[Collected data]
(** [decode] in terms of the fields. *)
Lemma decode_fields w :
  decode w =
    if f_opcode w =? 0 then
      Ret (mkDecoded "R" (f_opcode w)
             (table_get R_FUNCTS (f_funct w)
                ("unknown_r(0x" ++ format_02x (f_funct w) ++ ")"))
             (Some (f_rs w)) (Some (f_rt w)) (Some (f_rd w))
             (Some (f_shamt w)) (Some (f_funct w)) None None)
    else if f_opcode w =? 0x02 then
      Ret (mkDecoded "J" (f_opcode w) "j" None None None None None None
             (Some (f_address w)))
    else
      Ret (mkDecoded "I" (f_opcode w)
             (table_get I_OPCODES (f_opcode w)
                ("unknown_i(0x" ++ format_02x (f_opcode w) ++ ")"))
             (Some (f_rs w)) (Some (f_rt w)) None None None
             (Some (f_imm w)) None).
Proof.
  unfold decode. fold (f_opcode w).
  destruct (Z.eqb_spec (f_opcode w) 0) as [H0|H0]; [reflexivity|].
  unfold table_contains, J_OPCODES. cbn [table_lookup].
  destruct (Z.eqb_spec (f_opcode w) 2) as [H2|H2]; reflexivity.
Qed.

Ltac field_solve :=
  rewrite ?f_opcode_arith, ?f_rs_arith, ?f_rt_arith, ?f_rd_arith,
    ?f_shamt_arith, ?f_funct_arith, ?f_address_arith;
  change (2 ^ 26) with 67108864 in *; change (2 ^ 21) with 2097152 in *;
  change (2 ^ 16) with 65536 in *; change (2 ^ 15) with 32768 in *;
  change (2 ^ 11) with 2048 in *; change (2 ^ 6) with 64 in *;
  change (2 ^ 5) with 32 in *; change (2 ^ 32) with 4294967296 in *;
  Z.div_mod_to_equations; lia.

(** ** The decoder *)

(** X1. Decoding the register-format word built from five fields in range
    gives them back, with opcode 0 and the mnemonic of the function code. *)
Theorem decode_R_roundtrip (rs rt rd shamt funct : Z) :
  0 <= rs < 32 -> 0 <= rt < 32 -> 0 <= rd < 32 -> 0 <= shamt < 32 ->
  0 <= funct < 64 ->
  decode (word_R rs rt rd shamt funct) =
    Ret (mkDecoded "R" 0
           (table_get R_FUNCTS funct ("unknown_r(0x" ++ format_02x funct ++ ")"))
           (Some rs) (Some rt) (Some rd) (Some shamt) (Some funct) None None).
Proof.
  intros Hrs Hrt Hrd Hsh Hfn. rewrite decode_fields.
  assert (Ho : f_opcode (word_R rs rt rd shamt funct) = 0)
    by (unfold word_R; field_solve).
  assert (E1 : f_rs (word_R rs rt rd shamt funct) = rs)
    by (unfold word_R; field_solve).
  assert (E2 : f_rt (word_R rs rt rd shamt funct) = rt)
    by (unfold word_R; field_solve).
  assert (E3 : f_rd (word_R rs rt rd shamt funct) = rd)
    by (unfold word_R; field_solve).
  assert (E4 : f_shamt (word_R rs rt rd shamt funct) = shamt)
    by (unfold word_R; field_solve).
  assert (E5 : f_funct (word_R rs rt rd shamt funct) = funct)
    by (unfold word_R; field_solve).
  rewrite Ho, E1, E2, E3, E4, E5. reflexivity.
Qed.

Lemma decode_R_roundtrip_witness :
  decode (word_R 1 2 3 0 0x20) =
    Ret (mkDecoded "R" 0 "add" (Some 1) (Some 2) (Some 3) (Some 0) (Some 0x20)
           None None).
Proof. apply (decode_R_roundtrip 1 2 3 0 0x20); lia. Defined.

(** X2. Decoding the immediate-format word built from an opcode other than
    0 and 2, two register numbers and a signed 16-bit immediate gives them
    back: the immediate is sign-extended to the integer it encodes. *)
Theorem decode_I_roundtrip (opcode rs rt imm : Z) :
  0 < opcode < 64 -> opcode <> 2 ->
  0 <= rs < 32 -> 0 <= rt < 32 -> -32768 <= imm <= 32767 ->
  decode (word_I opcode rs rt imm) =
    Ret (mkDecoded "I" opcode
           (table_get I_OPCODES opcode
              ("unknown_i(0x" ++ format_02x opcode ++ ")"))
           (Some rs) (Some rt) None None None (Some imm) None).
Proof.
  intros Hop Hop2 Hrs Hrt Himm. rewrite decode_fields.
  assert (Ho : f_opcode (word_I opcode rs rt imm) = opcode)
    by (unfold word_I; field_solve).
  assert (E1 : f_rs (word_I opcode rs rt imm) = rs)
    by (unfold word_I; field_solve).
  assert (E2 : f_rt (word_I opcode rs rt imm) = rt)
    by (unfold word_I; field_solve).
  assert (E3 : f_imm (word_I opcode rs rt imm) = imm).
  { rewrite f_imm_arith.
    assert (Hm : word_I opcode rs rt imm mod 2 ^ 16 = imm mod 2 ^ 16)
      by (unfold word_I; field_solve).
    rewrite Hm.
    destruct (Z.ltb_spec (imm mod 2 ^ 16) (2 ^ 15)); field_solve. }
  rewrite Ho, E1, E2, E3.
  destruct (Z.eqb_spec opcode 0); [lia|].
  destruct (Z.eqb_spec opcode 2); [contradiction|]. reflexivity.
Qed.

Lemma decode_I_roundtrip_witness :
  decode (word_I 0x23 5 6 (-4)) =
    Ret (mkDecoded "I" 0x23 "lw" (Some 5) (Some 6) None None None (Some (-4))
           None).
Proof. apply (decode_I_roundtrip 0x23 5 6 (-4)); lia. Defined.

(** X3. Decoding the jump word built from a 26-bit address gives the
    address back, with the mnemonic ["j"]. *)
Theorem decode_J_roundtrip (address : Z) :
  0 <= address < 2 ^ 26 ->
  decode (word_J address) =
    Ret (mkDecoded "J" 2 "j" None None None None None None (Some address)).
Proof.
  intros Ha. rewrite decode_fields.
  assert (Ho : f_opcode (word_J address) = 2) by (unfold word_J; field_solve).
  assert (E1 : f_address (word_J address) = address)
    by (unfold word_J; field_solve).
  rewrite Ho, E1. reflexivity.
Qed.

Lemma decode_J_roundtrip_witness :
  decode (word_J 0x10) =
    Ret (mkDecoded "J" 2 "j" None None None None None None (Some 0x10)).
Proof. apply (decode_J_roundtrip 0x10). lia. Defined.

Lemma f_imm_bounds w : -32768 <= f_imm w <= 32767.
Proof.
  rewrite f_imm_arith.
  destruct (Z.ltb_spec (w mod 2 ^ 16) (2 ^ 15)); field_solve.
Qed.

(** X4. Whatever the word (32 bits or not, negative or not), the decoded
    opcode and function code are within 0..63, the shift amount within 0..31,
    the immediate within -32768..32767 and the jump address within
    0..2^26-1. *)
Theorem decode_field_ranges (w : Z) :
  exists d, decode w = Ret d /\
    0 <= d_opcode d <= 63 /\
    (forall f, d_funct d = Some f -> 0 <= f <= 63) /\
    (forall sh, d_shamt d = Some sh -> 0 <= sh <= 31) /\
    (forall i, d_imm d = Some i -> -32768 <= i <= 32767) /\
    (forall a, d_address d = Some a -> 0 <= a <= 2 ^ 26 - 1).
Proof.
  rewrite decode_fields.
  assert (Hop : 0 <= f_opcode w <= 63) by field_solve.
  assert (Hfn : 0 <= f_funct w <= 63) by field_solve.
  assert (Hsh : 0 <= f_shamt w <= 31) by field_solve.
  assert (Had : 0 <= f_address w <= 2 ^ 26 - 1) by field_solve.
  pose proof (f_imm_bounds w) as Him.
  destruct (f_opcode w =? 0); [|destruct (f_opcode w =? 2)];
    eexists; (split; [reflexivity|]); cbn;
    (split; [exact Hop|]);
    (split; [|split; [|split]]); intros x Hx; try discriminate Hx;
    injection Hx as <-; lia.
Qed.

(** The word -1 (all bits set): the immediate format with opcode 63. *)
Lemma decode_field_ranges_witness :
  exists d, decode (-1) = Ret d /\ d_opcode d = 63 /\ d_imm d = Some (-1) /\
            -32768 <= -1 <= 32767.
Proof.
  destruct (decode_field_ranges (-1)) as (d & Hd & _ & _ & _ & Hi & _).
  exists d. split; [exact Hd|].
  vm_compute in Hd. injection Hd as <-.
  split; [reflexivity|]. split; [reflexivity|]. apply Hi. reflexivity.
Defined.

Lemma land_low_bits w k m :
  0 <= k -> 0 <= m -> k + m <= 32 ->
  Z.land (Z.shiftr (Z.land w (Z.ones 32)) k) (Z.ones m)
  = Z.land (Z.shiftr w k) (Z.ones m).
Proof.
  intros Hk Hm Hkm. apply Z.bits_inj'. intros i Hi.
  rewrite !Z.land_spec, !Z.shiftr_spec, Z.land_spec by assumption.
  rewrite !Z.testbit_ones by lia.
  destruct (Z.ltb_spec i m) as [Hlt | Hge].
  - replace (i + k <? 32) with true by (symmetry; apply Z.ltb_lt; lia).
    replace (0 <=? i + k) with true by (symmetry; apply Z.leb_le; lia).
    cbn. rewrite andb_true_r. reflexivity.
  - rewrite !andb_false_r. reflexivity.
Qed.

Lemma field_low_bits w :
  f_opcode (mask32 w) = f_opcode w /\ f_rs (mask32 w) = f_rs w /\
  f_rt (mask32 w) = f_rt w /\ f_rd (mask32 w) = f_rd w /\
  f_shamt (mask32 w) = f_shamt w /\ f_funct (mask32 w) = f_funct w /\
  f_imm (mask32 w) = f_imm w /\ f_address (mask32 w) = f_address w.
Proof.
  assert (H0 : forall m, 0 <= m <= 32 ->
            Z.land (mask32 w) (Z.ones m) = Z.land w (Z.ones m)).
  { intros m Hm. pose proof (land_low_bits w 0 m) as H.
    rewrite !Z.shiftr_0_r in H. apply H; lia. }
  unfold f_opcode, f_rs, f_rt, f_rd, f_shamt, f_funct, f_imm, f_address.
  repeat split.
  - apply (land_low_bits w 26 6); lia.
  - apply (land_low_bits w 21 5); lia.
  - apply (land_low_bits w 16 5); lia.
  - apply (land_low_bits w 11 5); lia.
  - apply (land_low_bits w 6 5); lia.
  - apply (H0 6); lia.
  - change 0xFFFF with (Z.ones 16). rewrite (H0 16) by lia. reflexivity.
  - apply (H0 26); lia.
Qed.

(** X5. [decode] looks at the low 32 bits of its argument only: an integer
    outside the 32-bit range decodes as its remainder modulo 2^32 does. *)
Theorem decode_low_32_bits (w : Z) :
  decode (w mod 2 ^ 32) = decode w.
Proof.
  replace (w mod 2 ^ 32) with (mask32 w)
    by (unfold mask32; change 0xFFFFFFFF with (Z.ones 32);
        apply Z.land_ones; lia).
  rewrite !decode_fields.
  destruct (field_low_bits w)
    as (-> & -> & -> & -> & -> & -> & -> & ->).
  reflexivity.
Qed.

(** ** The display text *)

Lemma prefix_append (a b : string) : String.prefix a (a ++ b) = true.
Proof.
  induction a as [|c a IH].
  - destruct b; reflexivity.
  - change (String c a ++ b) with (String c (a ++ b)). cbn [String.prefix].
    destruct (ascii_dec c c) as [_|Hne]; [exact IH | contradiction].
Qed.

Lemma prefix_append2 (a b c : string) :
  String.prefix (a ++ b) (a ++ b ++ c) = true.
Proof.
  induction a as [|x a IH].
  - change (String.prefix b (b ++ c) = true). apply prefix_append.
  - change (String x a ++ b) with (String x (a ++ b)).
    change (String x a ++ b ++ c) with (String x (a ++ b ++ c)).
    cbn [String.prefix].
    destruct (ascii_dec x x) as [_|Hne]; [exact IH | contradiction].
Qed.

(** X6. [format_decoded] finds every key it reads in whatever [decode]
    returns, so the two compose without a [KeyError]; the text starts with
    the format letter, ["-type: "] and the mnemonic. *)
Theorem format_decoded_of_decode (w : Z) :
  exists d text,
    decode w = Ret d /\ format_decoded d = Ret text /\
    String.prefix (d_type d ++ "-type: " ++ d_mnemonic d) text = true.
Proof.
  rewrite decode_fields.
  destruct (f_opcode w =? 0); [|destruct (f_opcode w =? 2)];
    eexists _, _; (split; [reflexivity|]); (split; [reflexivity|]);
    cbn [d_type d_mnemonic].
  - apply (prefix_append2 "R-type: ").
  - apply (prefix_append2 "J-type: ").
  - apply (prefix_append2 "I-type: ").
Qed.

* **Exercise prompt**
Reproduce only the lines above, starting at the line with "cbn. rewrite andb_true_r. reflexivity." and ending at the line with "induction a as [|c a IH].", exactly as written.

* **Problem solution**
    cbn. rewrite andb_true_r. reflexivity.
  - rewrite !andb_false_r. reflexivity.
Qed.

Lemma field_low_bits w :
  f_opcode (mask32 w) = f_opcode w /\ f_rs (mask32 w) = f_rs w /\
  f_rt (mask32 w) = f_rt w /\ f_rd (mask32 w) = f_rd w /\
  f_shamt (mask32 w) = f_shamt w /\ f_funct (mask32 w) = f_funct w /\
  f_imm (mask32 w) = f_imm w /\ f_address (mask32 w) = f_address w.
Proof.
  assert (H0 : forall m, 0 <= m <= 32 ->
            Z.land (mask32 w) (Z.ones m) = Z.land w (Z.ones m)).
  { intros m Hm. pose proof (land_low_bits w 0 m) as H.
    rewrite !Z.shiftr_0_r in H. apply H; lia. }
  unfold f_opcode, f_rs, f_rt, f_rd, f_shamt, f_funct, f_imm, f_address.
  repeat split.
  - apply (land_low_bits w 26 6); lia.
  - apply (land_low_bits w 21 5); lia.
  - apply (land_low_bits w 16 5); lia.
  - apply (land_low_bits w 11 5); lia.
  - apply (land_low_bits w 6 5); lia.
  - apply (H0 6); lia.
  - change 0xFFFF with (Z.ones 16). rewrite (H0 16) by lia. reflexivity.
  - apply (H0 26); lia.
Qed.

(** X5. [decode] looks at the low 32 bits of its argument only: an integer
    outside the 32-bit range decodes as its remainder modulo 2^32 does. *)
Theorem decode_low_32_bits (w : Z) :
  decode (w mod 2 ^ 32) = decode w.
Proof.
  replace (w mod 2 ^ 32) with (mask32 w)
    by (unfold mask32; change 0xFFFFFFFF with (Z.ones 32);
        apply Z.land_ones; lia).
  rewrite !decode_fields.
  destruct (field_low_bits w)
    as (-> & -> & -> & -> & -> & -> & -> & ->).
  reflexivity.
Qed.

(** ** The display text *)

Lemma prefix_append (a b : string) : String.prefix a (a ++ b) = true.
Proof.
  induction a as [|c a IH].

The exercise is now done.